But if God was all truth and no grace, as we read about from Psalm 103, if God dealt with us like our sins, our iniquities, our transgressions deserved, we'd be wiped out. The wages, the earnings of our failures is death.

But Jesus was full of grace and truth. That to the men that thought that they were far away, above, and more righteous than anyone else, he brought the truth of God's word that said, all have sinned and come short of God's glory.

To those that were overcome by their sin, taken in adultery, Jesus gave grace to them. He did not condemn them and offered forgiveness. What a God this is.

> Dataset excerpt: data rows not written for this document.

(* ===== verification/JsonRoundtrip.v ===== *)
(** Printing and parsing: what [dump] writes, and every other layout of it that differs in
    white space only, [Load] reads back. *)

From Stdlib Require Import Ascii Sorting.Sorted.
From Corelib Require Import SpecFloat.
From S2P Require Import Prelude Floats Json JsonParser JsonProps.

(** * Induction on values *)

Section induction.
Context (P : JSON -> Prop).
Hypothesis Hnull : P JNull.
Hypothesis Hobject : forall m, Forall (fun p => P p.2) m -> P (JObject m).
Hypothesis Harray : forall l, Forall P l -> P (JArray l).
Hypothesis Hstring : forall s, P (JString s).
Hypothesis Hfloat : forall f, P (JFloating f).
Hypothesis Hint : forall n, P (JIntegral n).
Hypothesis Huint : forall n, P (JUIntegral n).
Hypothesis Hbool : forall b, P (JBoolean b).

Fixpoint JSON_nested_ind (j : JSON) : P j :=
  match j with
  | JNull => Hnull
  | JObject m => Hobject m ((fix go (m : list (text * JSON)) : Forall (fun p => P p.2) m :=
      match m with
      | [] => Forall_nil_2 _
      | p :: m => Forall_cons_2 _ p m (JSON_nested_ind p.2) (go m)
      end) m)
  | JArray l => Harray l ((fix go (l : list JSON) : Forall P l :=
      match l with
      | [] => Forall_nil_2 _
      | x :: l => Forall_cons_2 _ x l (JSON_nested_ind x) (go l)
      end) l)
  | JString s => Hstring s
  | JFloating f => Hfloat f
  | JIntegral n => Hint n
  | JUIntegral n => Huint n
  | JBoolean b => Hbool b
  end.
End induction.

(** * Layouts *)

(** The white space a printer puts in: before a key and before a closing brace, by depth,
    around a colon and behind a comma of an array. *)
Record layout := {
  before_key : nat -> text;
  before_close : nat -> text;
  before_colon : text;
  after_colon : text;
  after_comma : text;
}.

Record layout_ok (L : layout) : Prop := {
  before_key_ok : forall d, Forall is_space (before_key L d);
  before_close_ok : forall d, Forall is_space (before_close L d);
  before_colon_ok : Forall is_space (before_colon L);
  after_colon_ok : Forall is_space (after_colon L);
  after_comma_ok : Forall is_space (after_comma L);
}.
(* ===== verification/JsonFuel.v ===== *)
(** The fuel of the JSON parser is enough for every text. *)

From Stdlib Require Import Ascii.
From Corelib Require Import SpecFloat.
From S2P Require Import Prelude Floats Json JsonParser.

(** Any stop but running out of fuel. *)
Definition fuel_left (e : stop) : Prop := e <> OutOfFuel.

Lemma char_at_wp str o : wp fuel_left (char_at str o) (fun c => o <= zlen str /\ (c <> NUL -> o < zlen str)).
Proof.
  unfold char_at; case_if; cbn; [split; [lia|done]|].
  destruct (rd str o) eqn:H; cbn; [apply rd_range_inv in H; lia|].
  apply rd_stop in H as ->; done.
Qed.

Lemma ceq_not_NUL c d : ceq c d = true -> d <> NUL -> c <> NUL.
Proof. intros ->%bool_decide_eq_true; done. Qed.

Lemma space_not_NUL c : isspace c = true -> c <> NUL.
Proof. by intros H ->. Qed.

Lemma digit_not_NUL c : is_digit c = true -> c <> NUL.
Proof. by intros H ->. Qed.

(** One step of the execution: a character is read, or a condition split. *)
Ltac fuel_step :=
  match goal with
  | |- wp _ (mbind _ _) _ => apply wp_bind
  | |- wp _ (char_at _ _) _ =>
      eapply wp_mono; [apply char_at_wp|]; let c := fresh "c" in intros c _ [? ?]
  | |- wp _ (Done _) _ => cbn [wp fst snd]
  | |- wp _ (if ?b then _ else _) _ => let E := fresh "E" in destruct b eqn:E
  end.

Lemma consume_ws_loop_wp str fuel : forall o, 1 <= Z.of_nat fuel -> zlen str + 1 <= o + Z.of_nat fuel ->
  wp fuel_left (consume_ws_loop fuel str o) (fun o' => o <= o' <= zlen str).
Proof.
  induction fuel as [|fuel IH]; intros o Hf Hb; [lia|]; cbn [consume_ws_loop]; repeat fuel_step; [|lia].
  assert (o < zlen str) by eauto using space_not_NUL.
  eapply wp_mono; [apply IH; lia|]; cbn; intros; lia.
Qed.

Lemma consume_ws_wp str o : 0 <= o -> wp fuel_left (consume_ws str o) (fun o' => o <= o' <= zlen str).
Proof. intros; apply consume_ws_loop_wp; unfold zlen; lia. Qed.

Lemma hex_digits_wp str n : forall o, wp fuel_left (hex_digits n str o) (fun _ => True).
Proof.
  induction n as [|n IH]; intros o; cbn [hex_digits]; repeat fuel_step; done.
Qed.

Lemma parse_string_loop_wp str fuel : forall o val, 1 <= Z.of_nat fuel -> zlen str + 1 <= o + Z.of_nat fuel ->
  wp fuel_left (parse_string_loop fuel str o val) (fun r => o <= r.2).
Proof.
  induction fuel as [|fuel IH]; intros o val Hf Hb; [lia|]; cbn [parse_string_loop].
  fuel_step; fuel_step; fuel_step; [fuel_step; lia|].
  assert (o < zlen str).
  { apply H0; intros ->; apply orb_false_elim in E as [_ E]; discriminate. }
  assert (Hrec : forall o' v, o < o' -> wp fuel_left (parse_string_loop fuel str o' v) (fun r => o <= r.2)).
  { intros o' v Ho; eapply wp_mono; [apply IH; lia|]; cbn; intros; lia. }
  fuel_step; [|apply Hrec; lia]; cbv zeta; fuel_step; fuel_step; fuel_step; [|apply Hrec; lia].
  fuel_step; eapply wp_mono; [apply hex_digits_wp|]; intros [hex|] _ _; [apply Hrec; lia|cbn; lia].
Qed.

Lemma number_chars_wp str fuel : forall o val b, 1 <= Z.of_nat fuel -> zlen str + 1 <= o + Z.of_nat fuel ->
  wp fuel_left (number_chars fuel str o val b) (fun '(_, o', _, _) => o + 1 <= o').
Proof.
  induction fuel as [|fuel IH]; intros o val b Hf Hb; [lia|]; cbn [number_chars].
  assert (Hrec : forall v b', o < zlen str ->
    wp fuel_left (number_chars fuel str (o + 1) v b') (fun '(_, o', _, _) => o + 1 <= o')).
  { intros v b' Ho; eapply wp_mono; [apply IH; lia|]; intros [[[? ?] ?] ?] _ ?; lia. }
  fuel_step; fuel_step; fuel_step; [|fuel_step; [|cbn; lia]]; apply Hrec, H0.
  - apply orb_prop in E as [E|E]; [by eapply ceq_not_NUL|by apply digit_not_NUL].
  - by eapply ceq_not_NUL.
Qed.

Lemma exponent_chars_wp str fuel : forall o e, 1 <= Z.of_nat fuel -> zlen str + 1 <= o + Z.of_nat fuel ->
  wp fuel_left (exponent_chars fuel str o e) (fun r => o + 1 <= r.2).
Proof.
  induction fuel as [|fuel IH]; intros o e Hf Hb; [lia|]; cbn [exponent_chars]; repeat fuel_step; try lia.
  assert (o < zlen str) by eauto using digit_not_NUL.
  eapply wp_mono; [apply IH; lia|]; cbn; intros; lia.
Qed.

Lemma stol_wp l : wp fuel_left (stol l) (fun _ => True).
Proof.
  unfold stol; destruct (sign_prefix l) as [n k], (digit_prefix k) as [[|c d] r]; cbn; [done|].
  by destruct (_ && _).
Qed.

Lemma stod_wp l : wp fuel_left (stod l) (fun _ => True).
Proof.
  unfold stod; destruct (sign_prefix l) as [n k], (digit_prefix k) as [w r].
  destruct (w ++ _); [done|]; destruct (decimal_to_double _ _ _) as [f e].
  destruct f; cbn; try done; [by destruct e|by case_if].
Qed.

Section parser.
Context (pow10 : Z -> spec_float) (str : text).

Lemma number_value_wp val b es e : wp fuel_left (number_value pow10 val b es e) (fun _ => True).
Proof.
  unfold number_value; fuel_step; fuel_step;
    (eapply wp_mono; [first [apply stod_wp|apply stol_wp]|]); done.
Qed.

Lemma parse_number_wp o : 0 <= o -> wp fuel_left (parse_number pow10 str o) (fun r => o <= r.2).
Proof.
  intros Ho; unfold parse_number; fuel_step.
  eapply wp_mono; [apply number_chars_wp; unfold zlen; lia|]; intros [[[c o1] val] b] _ Ho1.
  fuel_step.
  - fuel_step; fuel_step; cbv zeta.
    destruct (if ceq c0 "-"%char then _ else _) as [o2 es] eqn:E2.
    assert (Ho2 : o1 <= o2) by (destruct (ceq c0 _); injection E2 as <- <-; lia).
    fuel_step; eapply wp_mono; [apply exponent_chars_wp; unfold zlen; lia|]; intros [[r|] o3] _ Ho3;
      cbn [snd] in Ho3; [|cbn; lia].
    fuel_step; eapply wp_mono; [apply stol_wp|]; intros e _ _; fuel_step.
    eapply wp_mono; [apply number_value_wp|]; intros v _ _; cbn; lia.
  - fuel_step; [cbn; lia|]; fuel_step; eapply wp_mono; [apply number_value_wp|]; intros v _ _; cbn; lia.
Qed.

Lemma substr_wp o n : wp fuel_left (substr str o n) (fun _ => True).
Proof. unfold substr; by case_if. Qed.

Lemma word_wp o : wp fuel_left (parse_bool str o) (fun r => o <= r.2) /\
  wp fuel_left (parse_null str o) (fun r => o <= r.2).
Proof.
  split; [unfold parse_bool|unfold parse_null]; fuel_step;
    (eapply wp_mono; [apply substr_wp|]; intros t _ _); fuel_step; try (cbn; lia).
  fuel_step; eapply wp_mono; [apply substr_wp|]; intros t' _ _; fuel_step; cbn; lia.
Qed.

(** Enough fuel for a value, and for the rest of a list, from [o] on. *)
Definition enough (fuel : nat) (o : Z) : Prop :=
  0 <= o /\ 1 <= Z.of_nat fuel /\ 2 * (zlen str - o) + 3 <= Z.of_nat fuel.

Definition enough_loop (fuel : nat) (o : Z) : Prop :=
  0 <= o <= zlen str /\ 2 * (zlen str - o) + 4 <= Z.of_nat fuel.

Definition total_at (fuel : nat) : Prop :=
  (forall o, enough fuel o -> wp fuel_left (parse_next pow10 fuel str o) (fun r => o <= r.2)) /\
  (forall o a i, enough_loop fuel o -> wp fuel_left (array_loop pow10 fuel str o a i) (fun r => o <= r.2)) /\
  (forall o b, enough_loop fuel o -> wp fuel_left (object_loop pow10 fuel str o b) (fun r => o <= r.2)).

(** A value and the white space behind it, in front of a character. *)
Lemma value_then_char fuel o (Q : JSON * Z -> Prop) (k : JSON -> Z -> ascii -> outcome (JSON * Z)) :
  total_at fuel -> enough fuel o ->
  (forall v o' c, o <= o' <= zlen str -> (c <> NUL -> o' < zlen str) -> wp fuel_left (k v o' c) Q) ->
  wp fuel_left ('(v, o') ← parse_next pow10 fuel str o; o' ← consume_ws str o'; c ← char_at str o'; k v o' c) Q.
Proof.
  intros (Hn & _ & _) Ho Hk; fuel_step; eapply wp_mono; [by apply Hn|]; intros [v o1] _ Ho1; cbn in Ho1.
  destruct Ho as (? & _ & _); fuel_step; eapply wp_mono; [apply consume_ws_wp; lia|]; intros o2 _ Ho2; cbn in Ho2.
  fuel_step; fuel_step; apply Hk; [lia|done].
Qed.

Lemma total_S fuel : total_at fuel -> total_at (S fuel).
Proof.
  intros IH; assert (IH' := IH); destruct IH' as (Hn & Ha & Hb); split; [|split].
  - intros o (Ho & _ & Hf); cbn [parse_next].
    fuel_step; eapply wp_mono; [by apply consume_ws_wp|]; intros o1 _ Ho1; cbn in Ho1.
    fuel_step; fuel_step.
    assert (Hlist : c <> NUL -> forall (close : ascii) (m : JSON) (loop : Z -> outcome (JSON * Z)),
      (forall o2, o1 + 1 <= o2 -> enough_loop fuel o2 -> wp fuel_left (loop o2) (fun r => o2 <= r.2)) ->
      wp fuel_left (o2 ← open_list str o1; d ← char_at str o2;
        if ceq d close then Done (m, o2 + 1) else loop o2) (fun r => o <= r.2)).
    { intros Hc close m loop Hl; unfold open_list; fuel_step.
      eapply wp_mono; [apply consume_ws_wp; lia|]; intros o2 _ Ho2; cbn in Ho2; fuel_step; fuel_step; fuel_step; [cbn; lia|].
      eapply wp_mono; [apply Hl; [lia|unfold enough_loop; specialize (H0 Hc); lia]|]; cbn; intros; lia. }
    fuel_step; [apply Hlist; [by eapply ceq_not_NUL|]; intros; by apply Ha|].
    fuel_step; [apply Hlist; [by eapply ceq_not_NUL|]; intros; by apply Hb|].
    destruct (word_wp o1) as [Hbool Hnull].
    fuel_step; [eapply wp_mono; [apply parse_string_loop_wp; unfold zlen; lia|]; cbn; intros; lia|].
    fuel_step; [eapply wp_mono; [exact Hbool|]; cbn; intros; lia|].
    fuel_step; [eapply wp_mono; [exact Hnull|]; cbn; intros; lia|].
    fuel_step; [eapply wp_mono; [apply parse_number_wp; lia|]; cbn; intros; lia|cbn; lia].
  - intros o a i [Ho Hf]; cbn [array_loop]; apply value_then_char; [done|unfold enough; lia|].
    intros v o1 c Ho1 Hc; cbv zeta; fuel_step.
    + assert (o1 < zlen str) by (apply Hc; by eapply ceq_not_NUL).
      eapply wp_mono; [apply Ha; unfold enough_loop; lia|]; cbn; intros; lia.
    + fuel_step; cbn; lia.
  - intros o b [Ho Hf]; cbn [object_loop]; apply value_then_char; [done|unfold enough; lia|].
    intros v o1 c Ho1 Hc; fuel_step; [cbn; lia|].
    assert (o1 < zlen str) by (apply Hc; intros ->; discriminate).
    fuel_step; eapply wp_mono; [apply consume_ws_wp; lia|]; intros o2 _ Ho2; cbn in Ho2.
    apply value_then_char; [done|unfold enough; lia|].
    intros w o3 d Ho3 Hd; cbv zeta; fuel_step; [|fuel_step; cbn; lia].
    assert (o3 < zlen str) by (apply Hd; by eapply ceq_not_NUL).
    eapply wp_mono; [apply Hb; unfold enough_loop; lia|]; cbn; intros; lia.
Qed.

Lemma total_all fuel : total_at fuel.
Proof.
  induction fuel as [|fuel IH]; [|by apply total_S].
  split; [|split]; intros o; unfold enough, enough_loop; intros; lia.
Qed.

(** C37. The parser comes to an end on every text: it returns, throws, or reads outside the
    text, and the recursion and the loops never run longer than the text allows. *)
Theorem Load_terminates : Load pow10 str <> Stop OutOfFuel.
Proof.
  unfold Load, parse_fuel; destruct (total_all (2 * length str + 4)) as (Hn & _ & _).
  specialize (Hn 0); destruct (parse_next _ _ _ _) as [[v o]|e]; cbn in *; [done|].
  intros [= ->]; apply Hn; [unfold enough, zlen; lia|done].
Qed.

End parser.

Verse number 15, John the Baptist gave his account of what he saw about him. It says this, Jesus was the one about whom I said the one coming after me ranks ahead of me. He's more important than me because he existed before me.

The testimony of this last prophet was a realization that Jesus was not just a person. He was not just another prophet.

This was God from all eternity past, even as was prophesied in the Old Testament in Micah 5 2, among other places, that the everlasting God, the one who had no birth, was born and came into this world. That was John's testimony.

Verse 16, we can see indeed, we've all received grace upon grace from Jesus's fullness. This is for the law was given through Moses.

God's demands of right and wrong, of good and bad, of evil and justice, that was given through Moses, 1500, 1200 years prior to Jesus. This is, but grace and truth came through Jesus Christ.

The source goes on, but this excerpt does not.